» PROMPT:
Please tally every line in the listing below where the word "rewrite" appears, then give the number and nothing more.

» DATA FOR PROCESSING:

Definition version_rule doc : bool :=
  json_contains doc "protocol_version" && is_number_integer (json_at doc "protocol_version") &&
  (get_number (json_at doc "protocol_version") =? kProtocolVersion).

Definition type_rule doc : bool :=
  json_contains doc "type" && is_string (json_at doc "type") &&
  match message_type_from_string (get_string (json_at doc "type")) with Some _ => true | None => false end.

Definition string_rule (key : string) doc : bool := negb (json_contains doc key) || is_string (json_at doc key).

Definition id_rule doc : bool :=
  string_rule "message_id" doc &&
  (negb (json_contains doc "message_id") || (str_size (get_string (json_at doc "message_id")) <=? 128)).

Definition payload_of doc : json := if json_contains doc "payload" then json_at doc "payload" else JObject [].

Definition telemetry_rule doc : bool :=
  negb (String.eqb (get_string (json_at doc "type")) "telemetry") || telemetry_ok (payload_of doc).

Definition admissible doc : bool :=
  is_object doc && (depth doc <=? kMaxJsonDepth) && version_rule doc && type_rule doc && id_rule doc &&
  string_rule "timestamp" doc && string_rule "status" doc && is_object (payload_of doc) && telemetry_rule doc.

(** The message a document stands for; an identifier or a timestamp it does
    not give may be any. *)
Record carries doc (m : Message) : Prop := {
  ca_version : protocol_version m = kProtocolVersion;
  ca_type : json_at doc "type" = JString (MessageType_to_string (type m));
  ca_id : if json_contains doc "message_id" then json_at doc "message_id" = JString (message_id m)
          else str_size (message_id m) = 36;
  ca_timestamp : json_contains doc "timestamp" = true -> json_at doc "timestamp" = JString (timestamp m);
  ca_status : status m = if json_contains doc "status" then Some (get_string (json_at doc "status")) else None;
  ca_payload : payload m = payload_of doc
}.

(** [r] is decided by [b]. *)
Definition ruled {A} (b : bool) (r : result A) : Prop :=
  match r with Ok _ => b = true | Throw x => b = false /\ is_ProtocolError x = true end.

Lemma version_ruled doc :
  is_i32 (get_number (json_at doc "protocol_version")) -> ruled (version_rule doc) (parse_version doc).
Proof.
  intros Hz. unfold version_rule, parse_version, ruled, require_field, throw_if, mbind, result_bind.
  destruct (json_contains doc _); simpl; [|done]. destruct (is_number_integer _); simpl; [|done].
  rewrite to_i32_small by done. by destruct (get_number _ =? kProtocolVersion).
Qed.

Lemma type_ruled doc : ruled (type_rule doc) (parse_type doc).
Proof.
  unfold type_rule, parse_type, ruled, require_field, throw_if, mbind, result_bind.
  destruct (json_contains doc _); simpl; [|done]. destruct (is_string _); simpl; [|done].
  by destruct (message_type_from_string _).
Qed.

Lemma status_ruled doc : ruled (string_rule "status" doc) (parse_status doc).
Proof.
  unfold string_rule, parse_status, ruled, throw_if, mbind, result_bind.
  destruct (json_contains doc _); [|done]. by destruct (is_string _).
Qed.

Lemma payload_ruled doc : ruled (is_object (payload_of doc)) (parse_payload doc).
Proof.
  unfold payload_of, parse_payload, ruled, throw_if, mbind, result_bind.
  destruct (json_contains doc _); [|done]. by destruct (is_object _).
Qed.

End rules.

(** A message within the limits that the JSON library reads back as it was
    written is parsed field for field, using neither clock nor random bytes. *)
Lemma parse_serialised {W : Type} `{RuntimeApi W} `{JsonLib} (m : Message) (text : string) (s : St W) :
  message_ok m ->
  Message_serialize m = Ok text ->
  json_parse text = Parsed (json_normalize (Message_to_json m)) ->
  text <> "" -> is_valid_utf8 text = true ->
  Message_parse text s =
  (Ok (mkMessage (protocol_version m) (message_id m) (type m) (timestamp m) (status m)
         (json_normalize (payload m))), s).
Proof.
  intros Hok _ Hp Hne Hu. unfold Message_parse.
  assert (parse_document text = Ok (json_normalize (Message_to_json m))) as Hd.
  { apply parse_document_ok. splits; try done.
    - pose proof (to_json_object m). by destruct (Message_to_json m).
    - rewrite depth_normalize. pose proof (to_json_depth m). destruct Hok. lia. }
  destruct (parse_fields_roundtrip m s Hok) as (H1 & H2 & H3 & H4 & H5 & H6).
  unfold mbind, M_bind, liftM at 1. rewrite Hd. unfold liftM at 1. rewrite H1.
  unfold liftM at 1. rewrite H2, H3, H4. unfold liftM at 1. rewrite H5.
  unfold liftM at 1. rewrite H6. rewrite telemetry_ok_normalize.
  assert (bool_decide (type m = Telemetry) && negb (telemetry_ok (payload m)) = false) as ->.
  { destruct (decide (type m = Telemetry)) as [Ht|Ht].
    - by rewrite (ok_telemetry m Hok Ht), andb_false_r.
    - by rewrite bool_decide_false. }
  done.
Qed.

» OUTPUT FOR THIS EXERCISE:
7